Delta Air Lines plans to have a smaller workforce starting in August through early retirements and buyouts.
The airline has cut 85% of its flights and more than 41,000 of the company's 90,000 employees volunteered for temporary unpaid leave. But air travel is still down about 88% due to the impact of the coronavirus.
Delta CEO Ed Bastian told employees in a memo this week: "It will likely be two to three years before we see demand recovery on a large scale."
Atlanta-based Delta is offering cash severance and limited benefits to employees who agree to leave the company.
The amount of severance varies and depends on years of service, up to six months’ pay. The company is also offering healthcare coverage for one year for those who take an “early out” package and two years for those who take early retirement, as well as flight benefits for both.
Employees can sign up starting June 10 through July 13, with most departures expected to take effect Aug. 1.

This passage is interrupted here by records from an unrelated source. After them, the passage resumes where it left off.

(** The device after one more random word. *)
Definition drawn (w : world) : world :=
  World (clock w) (ticks w) (urandom w) (S (draws w)) (nvm w) (screen w).

(** One raw word of an imported [urandom]. *)
Definition raw_word (src : nat -> Z) : M world Z :=
  fun w => (src (draws w), drawn w).

(** [urandom.randint(a, b)]: a value in [a..b]. *)
Definition randint (src : nat -> Z) (a b : Z) : M world Z :=
  let* r := raw_word src in ret (a + r mod (b - a + 1)).

(** [urandom.getrandbits(k)]: a value in [0..2^k-1]. *)
Definition getrandbits (src : nat -> Z) (k : Z) : M world Z :=
  let* r := raw_word src in ret (r mod 2 ^ k).

(** [DisplayManager.show_auth_screen(pin)]; it catches its own errors. *)
Definition show_auth_screen (pin : string) : M world unit :=
  fun w =>
    (tt, World (clock w) (ticks w) (urandom w) (draws w) (nvm w)
               (pin :: screen w)).

Definition set_nvm (bytes : list byte) : M world unit :=
  fun w =>
    (tt, World (clock w) (ticks w) (urandom w) (draws w) bytes (screen w)).

End Device.

(** ** NVMSecretManager *)

Module NVM.

Record NVMSecretManager := Manager {
  nvm_offset : nat;
  secret_length : nat;
  nvm_size : nat;
  magic : list byte
}.

(** [NVMSecretManager(nvm_offset=0, secret_length=16)]. *)
Definition __init__ (nvm_offset secret_length : nat) : NVMSecretManager :=
  {| nvm_offset := nvm_offset;
     secret_length := secret_length;
     nvm_size := secret_length + 4;
     magic := list_byte_of_string "TOTP" |}.

Definition default : NVMSecretManager := __init__ 0 16.

Definition chars : string := "ABCDEFGHIJKLMNOPQRSTUVWXYZ234567".

(** The loop of the [try] branch of [generate_secret]; [None] is an
    exception, handled by the [except] branch. *)
Fixpoint random_chars (src : nat -> Z) (n : nat) (secret : string)
  : M world (option string) :=
  match n with
  | O => ret (Some secret)
  | S k =>
      let* r := Device.getrandbits src 5 in
      match Py.str_index chars r with
      | Some c => random_chars src k (secret ++ String c EmptyString)
      | None => ret None
      end
  end.

(** The loop of the [except] branch, at index [i] with [n] rounds to go;
    [None] is an exception, which nothing catches. *)
Fixpoint seeded_chars (seed : Z) (i : Z) (n : nat) (secret : string)
  : option string :=
  match n with
  | O => Some secret
  | S k =>
      match Py.str_index chars ((seed + i) mod 32) with
      | Some c => seeded_chars seed (i + 1) k (secret ++ String c EmptyString)
      | None => None
      end
  end.

Definition generate_secret_fallback (self : NVMSecretManager)
  : M world (option string) :=
  let* t := Device.monotonic in
  let seed := Py.int_of (t * 1000) mod 32 in
  ret (seeded_chars seed 0 (secret_length self) EmptyString).

Definition generate_secret (self : NVMSecretManager)
  : M world (option string) :=
  fun w =>
    match urandom w with
    | Some src =>
        let '(r, w') := random_chars src (secret_length self) EmptyString w in
        match r with
        | Some secret => (Some secret, w')
        | None => generate_secret_fallback self w'
        end
    | None => generate_secret_fallback self w
    end.

(** The secret as [save_secret] writes it: cut or padded with ['A']. *)
Definition fit (self : NVMSecretManager) (secret : string) : string :=
  if (secret_length self <? String.length secret)%nat
  then Py.slice_to secret (secret_length self)
  else if (String.length secret <? secret_length self)%nat
       then Py.ljust secret (secret_length self) "A"
       else secret.

(** [self.magic + bytes([len(secret)]) + secret.encode('ascii')]. *)
Definition frame (self : NVMSecretManager) (secret : string)
  : option (list byte) :=
  match Byte.of_nat (String.length secret) with
  | Some len_byte =>
      match Py.encode_ascii secret with
      | Some payload => Some (magic self ++ [len_byte] ++ payload)%list
      | None => None
      end
  | None => None
  end.

Definition save_secret (self : NVMSecretManager) (secret : string)
  : M world bool :=
  fun w =>
    let secret := fit self secret in
    match frame self secret with
    | Some data =>
        match Py.store (nvm w) (nvm_offset self) data with
        | Some nvm' => let '(_, w') := Device.set_nvm nvm' w in (true, w')
        | None => (false, w)
        end
    | None => (false, w)
    end.

Definition _generate_and_save_new_secret (self : NVMSecretManager)
  : M world (option string) :=
  let* g := generate_secret self in
  match g with
  | Some secret =>
      let* saved := save_secret self secret in
      if saved then ret (Some secret) else ret (Some "JBSWY3DPEHPK3PXP")
  | None => ret None
  end.

(** The [try] block of [load_secret]; [None] is an exception raised in
    it. *)
Definition load_secret_try (self : NVMSecretManager)
  : M world (option string) :=
  fun w =>
    let off := nvm_offset self in
    let magic_check := Py.slice (nvm w) off (off + 4) in
    if negb (Py.bytes_eqb magic_check (magic self))
    then _generate_and_save_new_secret self w
    else
      match Py.index (nvm w) (off + 4) with
      | None => (None, w)
      | Some b =>
          let secret_len := Byte.to_nat b in
          if (secret_len =? 0)%nat || (secret_length self <? secret_len)%nat
          then _generate_and_save_new_secret self w
          else
            let secret_start := (off + 5)%nat in
            let secret_bytes :=
              Py.slice (nvm w) secret_start (secret_start + secret_len) in
            (Py.decode_ascii secret_bytes, w)
      end.
(** * Padel club planner: layout geometry and reservation conflicts

    A shallow embedding of [src/App.jsx]: the pointer-driven move and resize
    handlers of the layout editor, the element and reservation stores kept in
    the state of [PadelClubPlanner], the conflict check of the booking form
    and the availability search.

    Conventions of the embedding.
    - Millisecond timestamps ([Date.now()], [getTime()]) are integers: [Z].
      A [getTime()] that may be [NaN] is an [option Z], [None] being [NaN].
    - Pixel coordinates, sizes, the zoom factor and angles are JavaScript
      numbers; they are read as real numbers ([R]), rounding left aside.
    - A reservation stores [start] and [end] as ISO strings and every reader
      goes through [new Date(..).getTime()]; the embedding keeps the
      timestamp itself.
    - A JavaScript object with optional fields is a record whose optional
      fields are options. *)

From Stdlib Require Import ZArith List String Ascii Bool Reals Lra Lia.
Import ListNotations.

(** ** Constants *)

Definition SCALE : R := 15.
Definition COURT_WIDTH_M : R := 10.
Definition COURT_HEIGHT_M : R := 20.
Definition COURT_WIDTH_PX : R := COURT_WIDTH_M * SCALE.
Definition COURT_HEIGHT_PX : R := COURT_HEIGHT_M * SCALE.
(** Min size for zones *)
Definition MIN_SIZE_PX : R := 30.

Module COLORS.
Module turf.
Definition blue : string := "#2563EB".
Definition green : string := "#10B981".
Definition terracotta : string := "#EA580C".
Definition pink : string := "#EC4899".
End turf.
End COLORS.

(** ** Data model *)

(** The [type] tag: ['court'] or ['zone']. *)
Inductive ElementType : Set := Court | Zone.

Definition isCourt (t : ElementType) : bool :=
  match t with Court => true | Zone => false end.

(** The objects of the [elements] array.  [addCourt] builds them with
    [color] and [label] and without sizes, [addZone] with [width] and
    [height] and without [color] and [label]. *)
Module Element.
Record t : Type := make {
  id : Z;
  type : ElementType;
  x : R;
  y : R;
  rotation : R;
  color : option string;
  label : option Z;
  width : option R;
  height : option R
}.
End Element.

(** The partial object handed to [onUpdate(id, changes)]. *)
Module Changes.
Record t : Type := make {
  x : option R;
  y : option R;
  width : option R;
  height : option R
}.
End Changes.

(** The objects of the [reservations] array. *)
Module Reservation.
Record t : Type := make {
  id : Z;
  courtId : Z;
  clientName : string;
  start : Z;
  end_ : Z;
  deposit : string
}.
End Reservation.

(** The two coordinates of a pointer event that the handlers read. *)
Module PointerEvent.
Record t : Type := make { clientX : R; clientY : R }.
End PointerEvent.

(** ** JavaScript helpers *)

(** [!s] on a string: only the empty string is falsy. *)
Definition blank (s : string) : bool :=
  match s with EmptyString => true | String _ _ => false end.

(** [s.includes(sub)]. *)
Definition includes (sub s : string) : bool :=
  match String.index 0 sub s with Some _ => true | None => false end.

(** [a < b] and [a > b] on numbers that may be [NaN]: false as soon as one
    side is [NaN]. *)
Definition js_lt (a b : option Z) : bool :=
  match a, b with Some a, Some b => (a <? b)%Z | _, _ => false end.

Definition js_gt (a b : option Z) : bool :=
  match a, b with Some a, Some b => (a >? b)%Z | _, _ => false end.

(** [a + b] where [a] may be [NaN]. *)
Definition js_add (a : option Z) (b : Z) : option Z :=
  match a with Some a => Some (a + b)%Z | None => None end.

(** [{ ...el, ...changes }]. *)
Definition spread (el : Element.t) (changes : Changes.t) : Element.t :=
  {| Element.id := Element.id el;
     Element.type := Element.type el;
     Element.x := match Changes.x changes with Some v => v | None => Element.x el end;
     Element.y := match Changes.y changes with Some v => v | None => Element.y el end;
     Element.rotation := Element.rotation el;
     Element.color := Element.color el;
     Element.label := Element.label el;
     Element.width :=
       match Changes.width changes with Some v => Some v | None => Element.width el end;
     Element.height :=
       match Changes.height changes with Some v => Some v | None => Element.height el end |}.

Inductive Mode : Set := design | manage | search.

Definition isDesign (m : Mode) : bool :=
  match m with design => true | _ => false end.

(** ** Pointer gestures

    [handleDragStart] and [handleResizeStart] register an [onPointerMove]
    closure over the snapshot taken at press time.  The embedding returns
    that closure: a function from the move event to the arguments of the
    [onUpdate] call it makes. *)

Definition Listener : Type := PointerEvent.t -> Z * Changes.t.

Module PadelCourt.
Section Handlers.
Local Open Scope R_scope.

(** MANUAL DRAG LOGIC FOR COURTS.  [None]: the handler returned at
    [mode !== 'design'] and registered nothing. *)
Definition handleDragStart (mode : Mode) (data : Element.t) (zoom : R)
    (e : PointerEvent.t) : option Listener :=
  if negb (isDesign mode) then None
  else
    let startX := PointerEvent.clientX e in
    let startY := PointerEvent.clientY e in
    let initialPos := (Element.x data, Element.y data) in
    Some (fun ev =>
      let dx := (PointerEvent.clientX ev - startX) / zoom in
      let dy := (PointerEvent.clientY ev - startY) / zoom in
      (Element.id data,
       {| Changes.x := Some (fst initialPos + dx);
          Changes.y := Some (snd initialPos + dy);
          Changes.width := None;
          Changes.height := None |})).
End Handlers.
End PadelCourt.

Module GenericZone.
Section Handlers.
Local Open Scope R_scope.
(** *** [Number] after [toString] *)

Lemma is_plain_not_white_space (c : ascii) :
  is_plain c = true -> is_white_space c = false.
Proof.
  destruct c as [[] [] [] [] [] [] [] []]; try reflexivity; discriminate.
Qed.

Lemma trim_start_plain (s : string) : all_plain s = true -> trim_start s = s.
Proof.
  destruct s as [|c s]; [reflexivity|]. simpl. intros H.
  apply andb_prop in H. destruct H as [Hc _].
  now rewrite (is_plain_not_white_space c Hc).
Qed.

Lemma trim_end_plain (s : string) : all_plain s = true -> trim_end s = s.
Proof.
  induction s as [|c s IH]; [reflexivity|]. simpl. intros H.
  apply andb_prop in H. destruct H as [Hc Hs].
  rewrite (IH Hs), (is_plain_not_white_space c Hc). now destruct s.
Qed.

Lemma trim_plain (s : string) : all_plain s = true -> trim s = s.
Proof.
  intros H. unfold trim. rewrite (trim_start_plain s H).
  now apply trim_end_plain.
Qed.

Lemma non_decimal_prefix_plain (t : string) :
  all_plain t = true -> non_decimal_prefix t = None.
Proof.
  destruct t as [|a [|c t]]; try reflexivity.
  - now destruct a as [[] [] [] [] [] [] [] []].
  - intros H. simpl in H. apply andb_prop in H. destruct H as [_ H].
    apply andb_prop in H. destruct H as [Hc _].
    destruct a as [[] [] [] [] [] [] [] []]; try reflexivity.
    destruct c as [[] [] [] [] [] [] [] []]; try reflexivity; discriminate.
Qed.

Lemma starts_digit_not_Infinity (r : string) :
  starts_digit r = true -> (r =? "Infinity")%string = false.
Proof.
  destruct r as [|c r]; [discriminate|]. simpl.
  destruct c as [[] [] [] [] [] [] [] []]; try reflexivity; discriminate.
Qed.
(** * Auto Node CLI: the installer of [auto_node_cli.py], embedded and verified

    The Python class [CustomNodeInstaller] is embedded shallowly.  Python
    strings are Rocq strings (code points below 256), the regular expression
    of [validate_github_urls] is a value of a small syntax of patterns run by
    a backtracking matcher, and the methods that touch the operating system
    are computations in a state-and-exception monad over a [world]: a POSIX
    file tree, the process working directory and the record of the calls made
    to [subprocess.run].  Records sent to the [logging] module are
    diagnostics and are not part of the world. *)

From Stdlib Require Import Ascii String NArith ZArith DecimalString.
From stdpp Require Import base tactics option list strings gmap.

Local Open Scope string_scope.
Local Open Scope list_scope.

#[local] Arguments String.append : simpl nomatch.

(** ** Python strings *)

Definition LF : ascii := "010"%char.
Definition CR : ascii := "013"%char.
Definition nl : string := String LF "".

(** [str.isspace] on one code point below 256. *)
Definition is_space (c : ascii) : bool :=
  let n := N_of_ascii c in
  ((9 <=? n) && (n <=? 13) || (28 <=? n) && (n <=? 32) || (n =? 133) || (n =? 160))%N.

Definition is_empty (s : string) : bool :=
  match s with
  | EmptyString => true
  | String _ _ => false
  end.

Fixpoint lstrip (s : string) : string :=
  match s with
  | EmptyString => EmptyString
  | String c s' => if is_space c then lstrip s' else s
  end.

Fixpoint rstrip (s : string) : string :=
  match s with
  | EmptyString => EmptyString
  | String c s' =>
      let r := rstrip s' in
      if is_space c && is_empty r then EmptyString else String c r
  end.

(** [s.strip()] *)
Definition strip (s : string) : string := rstrip (lstrip s).

(** [sep.join(l)] *)
Definition join (sep : string) (l : list string) : string := String.concat sep l.

Fixpoint all_chars (P : ascii -> bool) (s : string) : bool :=
  match s with
  | EmptyString => true
  | String c s' => P c && all_chars P s'
  end.

(** [str(n)] for a natural number. *)
Definition str_of_nat (n : nat) : string := NilEmpty.string_of_uint (Nat.to_uint n).

(** ** The [re] module, as far as the pattern of the installer needs it

    A pattern is the sequence of operations [sre_parse] produces.  Repetition
    is over one-character items, which is all the installer's pattern has. *)

Inductive set_item : Type :=
  | SLiteral (c : ascii)
  | SRange (lo hi : ascii).

Inductive item : Type :=
  | Literal (c : ascii)
  | In_set (set : list set_item).

Inductive op : Type :=
  | At_beginning
  | At_end
  | One (i : item)
  | Max_repeat (lo : nat) (hi : option nat) (i : item).

Definition pattern : Type := list op.

Definition set_item_ok (c : ascii) (i : set_item) : bool :=
  match i with
  | SLiteral d => Ascii.eqb c d
  | SRange lo hi => ((N_of_ascii lo <=? N_of_ascii c) && (N_of_ascii c <=? N_of_ascii hi))%N
  end.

Bastian wrote that Delta will have to be a smaller airline with fewer people, adding that "furloughs are a last resort, and it is our top priority to avoid them if at all possible."
As a condition of accepting federal airline stimulus funding through the CARES Act, Delta is barred from involuntary furloughs through Sept. 30. But many industry observers expect airlines will need to scale back their work forces considerably, and may take steps to do so starting in October if necessary.
“The only thing we can be sure of today is that the more people choose to depart voluntarily, the greater our chances for avoiding furloughs this fall,” Bastian wrote in the employee memo.
The company is also in discussions with its pilots union on an early retirement program for pilots.
Bastian wrote that “we simply don’t know” how small Delta will need to become.
Bastian noted that Latin American carrier LATAM, which Delta owns a 20% stake in, filed for bankruptcy protection this week. He said Delta remains committed to its partnership with LATAM, with which it signed a joint venture agreement earlier this month.
Some work previously handled by contractors has been brought back in house to be handled by Delta employees. Flight attendants are assembling snack kits for passengers. Delta employees are also handling new tasks like cleaning security checkpoint bins at Hartsfield-Jackson and sanitizing aircraft cabins.